We crack CAT’s, GRE’s and GMAT’s , excel in ENGINEERING and MBA exams, give presentations that would put a shame on a manager’s face, analyse balancesheets and give our suggestions to the CEO’s…

      The only thing we cannot do successfully is deal with LIFE.

The same guy who scores a 99.99 percentile in CAT feels insecure in front of his friends. The same girl who presents confidently in front of a CEO, fails to express in front of her own father.

Aren’t we dealing with life the way a student, who is afraid of maths deals with the subject? Because it is difficult, we leave it for the last day, hoping somehow it will be taken care of.

”Waqt aane par dekh lenge” 

And just like a maths paper, we fail. Not because it was tough but because we didn’t spend enough time on it.

The way I see it, the moment we take a relationship for granted…we are in trouble..Remember, the same prof. who seems to be the most easy going, exam mein wohi sabse jyaada  waat lagata hai! ;)

And this makes me wonder..how come nobody taught me how to deal with life……Neither parents, nor schools or colleges…no coaching classes.

WHY????

# We spend so much time on trying to understand ‘consumer behavior’ why no classes on  ‘parent behavior’ ??

# We learn so much of ‘organization development’ but why do we stress so little on ‘self development’ ??

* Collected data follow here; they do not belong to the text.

(** [memset(reqs, 0, sizeof(PasswordRequirements))] *)
Definition zeroed : PasswordRequirements :=
  {| min_length := 0; min_uppercase := 0; min_lowercase := 0;
     min_digits := 0; min_symbols := 0;
     req_start_upper_end_symbol := 0; req_no_consecutive_chars := 0;
     req_palindrome := 0; req_digit_sum := 0; digit_sum_target := 0 |}.

(** Assignments [reqs->field = v]. *)
Definition set_min_length (v : Z) (q : PasswordRequirements) :=
  {| min_length := v; min_uppercase := min_uppercase q;
     min_lowercase := min_lowercase q; min_digits := min_digits q;
     min_symbols := min_symbols q;
     req_start_upper_end_symbol := req_start_upper_end_symbol q;
     req_no_consecutive_chars := req_no_consecutive_chars q;
     req_palindrome := req_palindrome q; req_digit_sum := req_digit_sum q;
     digit_sum_target := digit_sum_target q |}.
Definition set_min_uppercase (v : Z) (q : PasswordRequirements) :=
  {| min_length := min_length q; min_uppercase := v;
     min_lowercase := min_lowercase q; min_digits := min_digits q;
     min_symbols := min_symbols q;
     req_start_upper_end_symbol := req_start_upper_end_symbol q;
     req_no_consecutive_chars := req_no_consecutive_chars q;
     req_palindrome := req_palindrome q; req_digit_sum := req_digit_sum q;
     digit_sum_target := digit_sum_target q |}.
Definition set_min_lowercase (v : Z) (q : PasswordRequirements) :=
  {| min_length := min_length q; min_uppercase := min_uppercase q;
     min_lowercase := v; min_digits := min_digits q;
     min_symbols := min_symbols q;
     req_start_upper_end_symbol := req_start_upper_end_symbol q;
     req_no_consecutive_chars := req_no_consecutive_chars q;
     req_palindrome := req_palindrome q; req_digit_sum := req_digit_sum q;
     digit_sum_target := digit_sum_target q |}.
Definition set_min_digits (v : Z) (q : PasswordRequirements) :=
  {| min_length := min_length q; min_uppercase := min_uppercase q;
     min_lowercase := min_lowercase q; min_digits := v;
     min_symbols := min_symbols q;
     req_start_upper_end_symbol := req_start_upper_end_symbol q;
     req_no_consecutive_chars := req_no_consecutive_chars q;
     req_palindrome := req_palindrome q; req_digit_sum := req_digit_sum q;
     digit_sum_target := digit_sum_target q |}.
Definition set_min_symbols (v : Z) (q : PasswordRequirements) :=
  {| min_length := min_length q; min_uppercase := min_uppercase q;
     min_lowercase := min_lowercase q; min_digits := min_digits q;
     min_symbols := v;
     req_start_upper_end_symbol := req_start_upper_end_symbol q;
     req_no_consecutive_chars := req_no_consecutive_chars q;
     req_palindrome := req_palindrome q; req_digit_sum := req_digit_sum q;
     digit_sum_target := digit_sum_target q |}.
Definition set_req_start_upper_end_symbol (v : Z) (q : PasswordRequirements) :=
  {| min_length := min_length q; min_uppercase := min_uppercase q;
     min_lowercase := min_lowercase q; min_digits := min_digits q;
     min_symbols := min_symbols q;
     req_start_upper_end_symbol := v;
     req_no_consecutive_chars := req_no_consecutive_chars q;
     req_palindrome := req_palindrome q; req_digit_sum := req_digit_sum q;
     digit_sum_target := digit_sum_target q |}.
Definition set_req_no_consecutive_chars (v : Z) (q : PasswordRequirements) :=
  {| min_length := min_length q; min_uppercase := min_uppercase q;
     min_lowercase := min_lowercase q; min_digits := min_digits q;
     min_symbols := min_symbols q;
     req_start_upper_end_symbol := req_start_upper_end_symbol q;
     req_no_consecutive_chars := v;
     req_palindrome := req_palindrome q; req_digit_sum := req_digit_sum q;
     digit_sum_target := digit_sum_target q |}.
Definition set_req_palindrome (v : Z) (q : PasswordRequirements) :=
  {| min_length := min_length q; min_uppercase := min_uppercase q;
     min_lowercase := min_lowercase q; min_digits := min_digits q;
     min_symbols := min_symbols q;
     req_start_upper_end_symbol := req_start_upper_end_symbol q;
     req_no_consecutive_chars := req_no_consecutive_chars q;
     req_palindrome := v; req_digit_sum := req_digit_sum q;
     digit_sum_target := digit_sum_target q |}.
Definition set_req_digit_sum (v : Z) (q : PasswordRequirements) :=
  {| min_length := min_length q; min_uppercase := min_uppercase q;
     min_lowercase := min_lowercase q; min_digits := min_digits q;
     min_symbols := min_symbols q;
     req_start_upper_end_symbol := req_start_upper_end_symbol q;
     req_no_consecutive_chars := req_no_consecutive_chars q;
     req_palindrome := req_palindrome q; req_digit_sum := v;
     digit_sum_target := digit_sum_target q |}.
Definition set_digit_sum_target (v : Z) (q : PasswordRequirements) :=
  {| min_length := min_length q; min_uppercase := min_uppercase q;
     min_lowercase := min_lowercase q; min_digits := min_digits q;
     min_symbols := min_symbols q;
     req_start_upper_end_symbol := req_start_upper_end_symbol q;
     req_no_consecutive_chars := req_no_consecutive_chars q;
     req_palindrome := req_palindrome q; req_digit_sum := req_digit_sum q;
     digit_sum_target := v |}.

# I learnt  ‘International Business’- and how  to sell a refrigerator in Antarctica – but nobody taught me on how to convince a friend to quit smoking.

# To do business in a particular country we go to the extent of learning and imbibing their culture and language and yet when we are asked to adjust (and i am not even saying the C word- compromise :( ) with our in-laws, we are not ready.

# We all talk of TQC (Total Quality Control) , what about the Quality of our life????

 

waiting for answers….

 

Abha Deshkar

29/10/2010.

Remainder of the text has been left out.